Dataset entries
(* ===== verification/Pages.v ===== *)
(** Pages of memory (src/memory_management.rs): rounding to whole pages, and the calls that
    allocate, free and protect them. *)
From Stdlib Require Import String.
From S2P Require Import Prelude Error.
Open Scope rust_scope.

(** The operating system on Linux: the size of a page, the calls with their effect on its
    state, [errno], and the debug text of an argument.  The size of a page is a power of two,
    and a successful [mmap] returns pages that end below the upper half of the address
    space. *)
Class PageHost := {
  Os : Type;
  sysconf_page_size : Z;
  mmap : Os -> Z -> Z -> Z -> Z -> Z -> Z -> Z * Os;
  munmap : Os -> Z -> Z -> Z * Os;
  mprotect : Os -> Z -> Z -> Z -> Z * Os;
  errno : Os -> Z;
  debug_arg : Z -> string;
  page_size_spec : exists k, 0 <= k <= 30 /\ sysconf_page_size = 2 ^ k;
  mmap_spec os addr len prot flags fd offset :
    (mmap os addr len prot flags fd offset).1 <> 2 ^ 64 - 1 ->
    0 < (mmap os addr len prot flags fd offset).1 /\
    (mmap os addr len prot flags fd offset).1 + len <= 2 ^ 63;
}.

Definition PROT_READ : Z := 1.
Definition PROT_WRITE : Z := 2.
Definition PROT_EXEC : Z := 4.
Definition MAP_PRIVATE : Z := 0x02.
Definition MAP_ANONYMOUS : Z := 0x20.
Definition MAP_FAILED : Z := 2 ^ 64 - 1.

Section Pages.
Context `{Host : PageHost}.

(* src/memory_management.rs:74-85, get_system_page_size *)
Definition get_system_page_size : Z := sysconf_page_size.

(* src/memory_management.rs:87-94, round_to_page_size *)
Definition round_to_page_size {E} (value page_size : Z) : Exec E Z :=
  let up := u64_saturating_sub (u64_saturating_add value page_size) 1 in
  if page_size =? 0 then Panic UnwrapNone
  else Ret (u64_saturating_mul (up / page_size) page_size).

(** A call is tried again until it succeeds, [retries] times at most.  [attempt] takes what
    the call updates; [failure] is the error of the last attempt. *)
(* src/memory_management.rs:28-54, libc_error_guard *)
Fixpoint libc_error_guard {A} (retries : nat) (attempt : A -> Os -> bool * (A * Os))
    (failure : A -> Os -> EbpfError) (a : A) (os : Os) : Exec EbpfError (A * Os) :=
  match retries with
  | O => Ret (a, os)
  | S retries =>
      let '(succeeded, (a, os)) := attempt a os in
      if succeeded then Ret (a, os)
      else match retries with
           | O => Err (failure a os)
           | _ => libc_error_guard retries attempt failure a os
           end
  end.

Definition RETRY_COUNT : nat := 3.

(* src/memory_management.rs:96-117, allocate_pages *)
Definition allocate_pages (size_in_bytes : Z) (os : Os) : Exec EbpfError (Z * Os) :=
  let prot := Z.lor PROT_READ PROT_WRITE in
  let flags := Z.lor MAP_ANONYMOUS MAP_PRIVATE in
  libc_error_guard RETRY_COUNT
    (fun raw os =>
       let '(raw, os) := mmap os raw size_in_bytes prot flags (-1) 0 in
       (negb (raw =? MAP_FAILED), (raw, os)))
    (fun raw os =>
       LibcInvocationFailed "mmap" (debug_arg <$> [raw; size_in_bytes; prot; flags; -1; 0]) (errno os))
    0 os.

(* src/memory_management.rs:119-130, free_pages *)
Definition free_pages (raw size_in_bytes : Z) (os : Os) : Exec EbpfError (unit * Os) :=
  libc_error_guard RETRY_COUNT
    (fun _ os => let '(code, os) := munmap os raw size_in_bytes in (code =? 0, (tt, os)))
    (fun _ os => LibcInvocationFailed "munmap" (debug_arg <$> [raw; size_in_bytes]) (errno os))
    tt os.

(* src/memory_management.rs:132-167, protect_pages *)
Definition protect_pages (raw size_in_bytes : Z) (executable_flag : bool) (os : Os) :
    Exec EbpfError (unit * Os) :=
  let prot := if executable_flag then Z.lor PROT_EXEC PROT_READ else PROT_READ in
  libc_error_guard RETRY_COUNT
    (fun _ os => let '(code, os) := mprotect os raw size_in_bytes prot in (code =? 0, (tt, os)))
    (fun _ os => LibcInvocationFailed "mprotect" (debug_arg <$> [raw; size_in_bytes; prot]) (errno os))
    tt os.

(** * Lemmas *)

(** Rounding gives the least number of whole pages that holds the value. *)
Lemma round_to_page_size_spec {E} (value page_size : Z) :
  0 <= value <= 2 ^ 62 -> 0 < page_size <= 2 ^ 30 ->
  exists n, round_to_page_size (E := E) value page_size = Ret (n * page_size) /\
    value <= n * page_size < value + page_size.
Proof.
  intros Hv Hp. unfold round_to_page_size, u64_saturating_sub, u64_saturating_add, u64_saturating_mul, u64_max.
  rewrite (proj2 (Z.eqb_neq _ _)) by lia. exists ((value + page_size - 1) / page_size).
  rewrite (Z.min_l (value + page_size)), (Z.max_l (value + page_size - 1)) by lia.
  pose proof (Z.div_mod (value + page_size - 1) page_size ltac:(lia)) as Hd.
  pose proof (Z.mod_pos_bound (value + page_size - 1) page_size ltac:(lia)).
  rewrite (Z.mul_comm page_size) in Hd. rewrite Z.min_l by lia. split; [done|lia].
Qed.

Definition libc_failed (e : EbpfError) : Prop :=
  match e with LibcInvocationFailed _ _ _ => True | _ => False end.

(** A guarded call returns what a successful attempt made, or the error. *)
Lemma libc_error_guard_spec {A} (retries : nat) attempt failure (P : A -> Prop) (a : A) (os : Os) :
  retries <> O -> (forall a os, libc_failed (failure a os)) ->
  (forall a os, (attempt a os).1 = true -> P (attempt a os).2.1) ->
  match libc_error_guard retries attempt failure a os with
  | Ret (a, _) => P a
  | Err e => libc_failed e
  | Panic _ => False
  end.
Proof.
  intros Hr Hf Ha. revert a os. induction retries as [|n IH]; intros a os; [done|]. cbn.
  pose proof (Ha a os) as HP. destruct (attempt a os) as [[] [a' os']]; [by apply HP|].
  destruct n; [apply Hf|]. by apply IH.
Qed.

Lemma allocate_pages_spec (size_in_bytes : Z) (os : Os) :
  match allocate_pages size_in_bytes os with
  | Ret (raw, _) => 0 < raw /\ raw + size_in_bytes <= 2 ^ 63
  | Err e => libc_failed e
  | Panic _ => False
  end.
Proof.
  apply libc_error_guard_spec; [done|done|]. intros raw os'.
  pose proof (mmap_spec os' raw size_in_bytes (Z.lor PROT_READ PROT_WRITE)
    (Z.lor MAP_ANONYMOUS MAP_PRIVATE) (-1) 0) as Hm.
  destruct (mmap _ _ _ _ _ _ _) as [r os1]. cbn in *. intros Hn%negb_true_iff%Z.eqb_neq. by apply Hm.
Qed.

Lemma free_pages_spec (raw size_in_bytes : Z) (os : Os) :
  match free_pages raw size_in_bytes os with Ret _ => True | Err e => libc_failed e | Panic _ => False end.
Proof.
  pose proof (libc_error_guard_spec RETRY_COUNT
    (fun _ os => let '(code, os) := munmap os raw size_in_bytes in (code =? 0, (tt, os)))
    (fun _ os => LibcInvocationFailed "munmap" (debug_arg <$> [raw; size_in_bytes]) (errno os))
    (fun _ => True) tt os) as Hg. unfold free_pages.
  destruct (libc_error_guard _ _ _ _ _) as [[]| |]; [done|by apply Hg..].
Qed.

Lemma protect_pages_spec (raw size_in_bytes : Z) (flag : bool) (os : Os) :
  match protect_pages raw size_in_bytes flag os with Ret _ => True | Err e => libc_failed e | Panic _ => False end.
Proof.
  unfold protect_pages. cbv zeta. set (prot := if flag then _ else _).
  pose proof (libc_error_guard_spec RETRY_COUNT
    (fun _ os => let '(code, os) := mprotect os raw size_in_bytes prot in (code =? 0, (tt, os)))
    (fun _ os => LibcInvocationFailed "mprotect" (debug_arg <$> [raw; size_in_bytes; prot]) (errno os))
    (fun _ => True) tt os) as Hg.
  destruct (libc_error_guard _ _ _ _ _) as [[]| |]; [done|by apply Hg..].
Qed.
End Pages.

(** An operating system that always grants pages of 4 KiB at one address. *)
Definition generous_host : PageHost.
Proof.
  refine {| Os := unit; sysconf_page_size := 4096;
            mmap os _ len _ _ _ _ := (if len <=? 2 ^ 62 then 2 ^ 40 else 2 ^ 64 - 1, os);
            munmap os _ _ := (0, os); mprotect os _ _ _ := (0, os); errno _ := 0;
            debug_arg _ := EmptyString |}.
  - by exists 12.
  - intros os addr len prot flags fd offset. cbn. destruct (Z.leb_spec len (2 ^ 62)); lia.
Defined.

PROBLEM DESCRIPTION:
Select every line in the records above that contains the word "unit".

OUTPUT FOR THIS TASK:
Definition free_pages (raw size_in_bytes : Z) (os : Os) : Exec EbpfError (unit * Os) :=
    Exec EbpfError (unit * Os) :=
  refine {| Os := unit; sysconf_page_size := 4096;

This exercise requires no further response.